American author and game designer

Shane Lacy Hensley is an author, game designer, and CEO of Pinnacle Entertainment Group and is a resident of Gilbert, Arizona.

==Career==
Shane Lacy Hensley is from Clintwood, Virginia, and began playing Dungeons & Dragons after seeing comic-strip ads featured in comic books in the 1980s. Hensley later sent West End Games an unsolicited Torg adventure that he authored, which the company published soon after as The Temple of Rec Stalek (1992). Hensley got more work published in the next few years through FASA, TSR, and West End.

Hensley created the game company Pinnacle Entertainment Group in 1994. Hensley reached out to local game company Chameleon Eclectic to publish a 19th-century miniatures game, which they agreed to published in conjunction with Pinnacle as Fields of Honor: The American War for Independence (1994) while Pinnacle retained ownership of the game. Hensley had the idea for a new game featuring cowboys and zombies as he was creating Pinnacle, when he saw a painting by Brom of a Confederate vampire on the cover of White Wolf Publishing's Necropolis: Atlanta; he thus began writing the game that would become Deadlands.
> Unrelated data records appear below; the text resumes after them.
(** * Ranking chart layout engine (layout.py): embedding and properties

    The development follows [VisualizationLayout] of [src/layout.py]
    method by method.  Conventions of the embedding:

    - a pandas DataFrame is the list of its rows, in frame order; a row is
      an [Entry] record with one field per configured column;
    - the configured column names are taken to be pairwise distinct, so a
      column key is a constructor of [SortKey] or [SearchKey];
    - Python floats are idealised as exact rationals ([Q]); integer
      columns are [Z];
    - the object's attributes are the fields of [Layout]; a method is a
      function from [Layout] to [Layout], and a method that can raise
      returns the exception beside the state it leaves behind;
    - strings are taken to be ASCII text. *)

From Stdlib Require Import ZArith QArith Qround Lqa Lia List String Ascii Bool.
From stdpp Require Import base list sorting.
Import ListNotations.
Local Open Scope Z_scope.

(** ** Exceptions *)

Inductive PyError := KeyError | IndexError | ZeroDivisionError.

Inductive result (A : Type) :=
| Ok (a : A)
| Raise (e : PyError).
Arguments Ok {A} a.
Arguments Raise {A} e.

Definition bind {A B} (r : result A) (k : A -> result B) : result B :=
  match r with
  | Ok a => k a
  | Raise e => Raise e
  end.

Notation "x <-! r ;; k" := (bind r (fun x => k))
  (at level 100, r at next level, right associativity).

(** ** Data model *)

(** One row of the input table.  [postcode] is read only when the table has
    the postcode column. *)
Record Entry := {
  region : string;
  postcode : string;
  primary_incidence : Z;
  secondary_incidence : Z;
  time_safe : Z;
  percent_change : Z }.

(** The input table: its rows, and whether the optional postcode column is
    among its columns ([self.postcode_key in self.input_table.columns]). *)
Record Table := {
  has_postcode : bool;
  rows : list Entry }.

Inductive SortKey := TimeSafeKey | PrimaryIncidenceKey | SecondaryIncidenceKey.
Inductive SearchKey := RegionKey | PostcodeKey.
Inductive Direction := Leftward | Rightward.

Definition SortKey_eqb (a b : SortKey) : bool :=
  match a, b with
  | TimeSafeKey, TimeSafeKey => true
  | PrimaryIncidenceKey, PrimaryIncidenceKey => true
  | SecondaryIncidenceKey, SecondaryIncidenceKey => true
  | _, _ => false
  end.

(** [df[key]] for a numeric column. *)
Definition column (k : SortKey) (e : Entry) : Z :=
  match k with
  | TimeSafeKey => time_safe e
  | PrimaryIncidenceKey => primary_incidence e
  | SecondaryIncidenceKey => secondary_incidence e
  end.

(** The four points of a polyline, [[p0, p1, p2, p3]]. *)
Record Points := { p0 : Q; p1 : Q; p2 : Q; p3 : Q }.

(** One index of the plot-data map of [__new_plot_data_map__]: the cells
    of the parallel lists at that index; [None] is Python's [None]. *)
Record PlotRow := {
  line_x_points : option Points;
  line_y_points : option Points;
  text_x : option Q;
  text_y : option Q;
  region_name : option string;
  category : option nat;
  postcode_cell : option string;
  datum_cell : option Z }.

Module Cfg.
(** The constructor's arguments that the engine reads. *)
Record t := {
  labels : list string;
  lower_bounds : list Z;
  calc_with_secondary_incidence : list bool;
  y_range : Q * Q;
  min_space_x : Q;
  min_space_y : Q;
  total_display_regions : Z;
  min_display_regions : Z }.
End Cfg.

(** The attributes of a [VisualizationLayout] object. *)
Record Layout := {
  input_table : Table;
  num_categories : nat;
  lower_bounds : list Z;
  calc_with_secondary_incidence : list bool;
  total_display_regions : Z;
  min_display_regions : Z;
  min_space_x : Q;
  min_space_y : Q;
  y_range : Q * Q;
  ratios : list Q;
  categorized_entries : list (list Entry);
  display_regions : list (list Entry);
  sort_criterias : list SortKey;
  last_searched : string;
  source : list PlotRow;
  searched_source : list PlotRow }.

Definition set_y_range (v : Q * Q) (s : Layout) : Layout :=
  {| input_table := input_table s; num_categories := num_categories s;
     lower_bounds := lower_bounds s;
     calc_with_secondary_incidence := calc_with_secondary_incidence s;
     total_display_regions := total_display_regions s;
     min_display_regions := min_display_regions s;
     min_space_x := min_space_x s; min_space_y := min_space_y s;
     y_range := v; ratios := ratios s;
     categorized_entries := categorized_entries s;
     display_regions := display_regions s;
     sort_criterias := sort_criterias s; last_searched := last_searched s;
     source := source s; searched_source := searched_source s |}.
(** * The group metadata index of weshnet ([store_metadata_index.go])

    A shallow embedding of [metadataStoreIndex]: its data, its event
    handlers, the replay [UpdateIndex] and the query methods, followed by
    the properties of the replay.

    Conventions of the embedding.
    - A Go [[]byte] is [bytes]: [None] is the nil slice, [Some s] a slice
      holding the bytes of [s]; [str] is the conversion [string(b)] used for
      map keys and [blen] is [len(b)].
    - A Go map is a [gmap], a [map[K]struct{}] a [gset].  Go leaves the
      iteration order of a map unspecified; the listing queries are given in
      the order of [map_to_list] and [elements].
    - [admins] is the one map keyed by [crypto.PubKey] values.  These are
      interface values holding a pointer, and Go compares them by address:
      two keys of the same bytes, unmarshalled by two calls, are two keys of
      the map.  The map is the list of the key objects inserted, in the
      order of insertion; the address of a key object is its position, and
      the address of a key just unmarshalled is the next free position.
    - [*AccountContact] values are shared between two maps and handed out by
      [getContact], so they live in a store ([heap]) and the maps hold
      addresses ([loc]).
    - A run-time panic (nil dereference, index out of range) is [None] of the
      outcome type; an [error] result is a value next to the index, because a
      handler that returns an error has already changed the index.
    - The mutex is not modelled: every method runs to completion under it.
    - [m.logger] is the trace [logged] of the records it was given.
    - The packages the file imports ([protocoltypes], [secretstore],
      [cryptoutil], libp2p's [crypto]) and [openMetadataEntry] are not part
      of the sources: their types carry the fields the index reads, and what
      they compute is a parameter ([Externals]) or is modelled from the
      specification, as said where it is declared. *)

From stdpp Require Import gmap strings list fin_maps.

Set Warnings "-clear-no-such-hyp".

(** ** Byte slices and keys *)

Definition bytes : Type := option string.

Definition str (b : bytes) : string := default ""%string b.

Definition blen (b : bytes) : nat := String.length (str b).

(** [cryptoutil.KeySize]: the package is not part of the sources; 32 is the
    size of an Ed25519 public key. *)
Definition KeySize : nat := 32.

(** Modelled from the spec: [crypto.PubKey] belongs to libp2p and is not part
    of the sources.  The value of a public key is its raw bytes ([Raw()]
    cannot fail on it) and [Equals] compares the bytes.  As the key of a Go
    map a [crypto.PubKey] is compared by the address of the key object, not
    by its bytes: see [admins]. *)
Abbreviation PubKey := string (only parsing).

Definition Equals (a b : PubKey) : bool := bool_decide (a = b).

(** Modelled from the spec: [crypto.UnmarshalEd25519PublicKey] belongs to
    libp2p and is not part of the sources.  It accepts exactly the byte
    strings of the expected key size. *)
Definition UnmarshalEd25519PublicKey (data : bytes) : option PubKey :=
  if decide (blen data = KeySize) then Some (str data) else None.

(** [secretstore.MemberDevice], as built by [secretstore.NewMemberDevice]. *)
Record MemberDevice : Type := NewMemberDevice { Member : PubKey; Device : PubKey }.

(** ** Protocol types read by the index *)

Inductive GroupTypeEnum : Type :=
  | GroupTypeUndefined
  | GroupTypeAccount
  | GroupTypeContact
  | GroupTypeMultiMember.

Record Group : Type := { PublicKey : bytes; GroupType : GroupTypeEnum }.

Inductive ContactState : Type :=
  | ContactStateUndefined
  | ContactStateToRequest
  | ContactStateReceived
  | ContactStateAdded
  | ContactStateRemoved
  | ContactStateDiscarded
  | ContactStateBlocked.

Record ShareableContact : Type :=
  { PK : bytes; PublicRendezvousSeed : bytes; Metadata : bytes }.

Record ServiceToken : Type := { Token : string; AuthenticationURL : string }.

Record ContactAliasKeyAdded : Type := { DevicePK : bytes; AliasPK : bytes }.

Record AccountVerifiedCredentialRegistered : Type :=
  { Identifier : string; VerifiedCredential : string }.

(** The decoded events ([proto.Message]); each constructor carries the fields
    the handlers read.  Pointer fields that may be nil are options. *)
Inductive Message : Type :=
  | MsgGroupMemberDeviceAdded (MemberPK DevicePK : bytes)
  | MsgGroupDeviceChainKeyAdded (DevicePK DestMemberPK : bytes)
  | MsgAccountGroupJoined (Group : option Group)
  | MsgAccountGroupLeft (GroupPK : bytes)
  | MsgAccountContactRequestDisabled
  | MsgAccountContactRequestEnabled
  | MsgAccountContactRequestReferenceReset (PublicRendezvousSeed : bytes)
  | MsgAccountContactRequestOutgoingEnqueued
      (Contact : option ShareableContact) (OwnMetadata : bytes)
  | MsgAccountContactRequestOutgoingSent (ContactPK : bytes)
  | MsgAccountContactRequestIncomingReceived
      (ContactPK ContactRendezvousSeed ContactMetadata : bytes)
  | MsgAccountContactRequestIncomingDiscarded (ContactPK : bytes)
  | MsgAccountContactRequestIncomingAccepted (ContactPK : bytes)
  | MsgAccountContactBlocked (ContactPK : bytes)
  | MsgAccountContactUnblocked (ContactPK : bytes)
  | MsgContactAliasKeyAdded (evt : ContactAliasKeyAdded)
  | MsgAccountServiceTokenAdded (ServiceToken : option ServiceToken)
  | MsgAccountServiceTokenRemoved (TokenID : string)
  | MsgMultiMemberGroupInitialMemberAnnounced (MemberPK : bytes)
  | MsgMultiMemberGroupAdminRoleGranted
  | MsgGroupMetadataPayloadSent
  | MsgAccountVerifiedCredentialRegistered (e : AccountVerifiedCredentialRegistered).

Inductive EventType : Type :=
  | EventTypeUndefined
  | EventTypeAccountContactBlocked
  | EventTypeAccountContactRequestDisabled
  | EventTypeAccountContactRequestEnabled
  | EventTypeAccountContactRequestIncomingAccepted
  | EventTypeAccountContactRequestIncomingDiscarded
  | EventTypeAccountContactRequestIncomingReceived
  | EventTypeAccountContactRequestOutgoingEnqueued
  | EventTypeAccountContactRequestOutgoingSent
  | EventTypeAccountContactRequestReferenceReset
  | EventTypeAccountContactUnblocked
  | EventTypeAccountGroupJoined
  | EventTypeAccountGroupLeft
  | EventTypeContactAliasKeyAdded
  | EventTypeGroupDeviceChainKeyAdded
  | EventTypeGroupMemberDeviceAdded
  | EventTypeMultiMemberGroupAdminRoleGranted
  | EventTypeMultiMemberGroupInitialMemberAnnounced
  | EventTypeAccountServiceTokenAdded
  | EventTypeAccountServiceTokenRemoved
  | EventTypeGroupMetadataPayloadSent
  | EventTypeAccountVerifiedCredentialRegistered
  | EventTypeOther (tag : Z).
After completing a first draft, Henlsey had two friends and game designers flown in, Greg Gorden and Matt Forbeck; both liked his draft and bought into Pinnacle, although Gorden soon left for personal reasons. Hensley did some computer game design work for SSI. Forbeck left Pinnacle a few years later, leaving Hensley again as the sole owner.

An announcement was made on September 13, 2000, that Pinnacle had been sold to the company Cybergames.com. Cybergames used their income from acquisitions to buy other companies - causing harm to the cashflow of their individual companies and ruining their production schedules – and Hensley announced on January 12, 2001, that the acquisition of Pinnacle had been "undone" after considerable damage left Pinnacle with only a handful of employees. Hensley joined the d20 boom, beginning a new d20-based Weird Wars campaign with Blood on the Rhine (2001). In 2003, Hensley formed the company Great White Games and moved all of the IP from Pinnacle to Great White, as well as publishing the new game Savage Worlds (2003). Hensley joined Cryptic Studios in 2004. With senior developer David "Zeb" Cook, Hensley was the senior writer on City of Villains (2005). Hensley designed the role-playing game Army of Darkness (2005) for Eden Studios.

Hensley also worked with Superstition Studios on a Deadlands MMORPG that was never published. Hensley was in charge of Dust Devil Studios and got Zombie Pirates (2010) published. He later rejoined Cryptic Studios and became Executive Producer.

Hensley has written several novels and designed a variety of games including miniatures wargames, tabletop wargames, and role-playing games, as well as substantial freelance work writing modules for game systems. He has also scripted at least one computer game. Hensley has been a Guest of Honor at a number of major conventions and has garnered several game industry honors and awards.

He left Cryptic to make a Deadlands MMO in 2007, but the parent company went bankrupt. Hensley briefly returned to Cryptic in 2010 as Executive Producer on Neverwinter, then on to Petroglyph Games to work on the End of Nations MMORTS (published by Trion Worlds).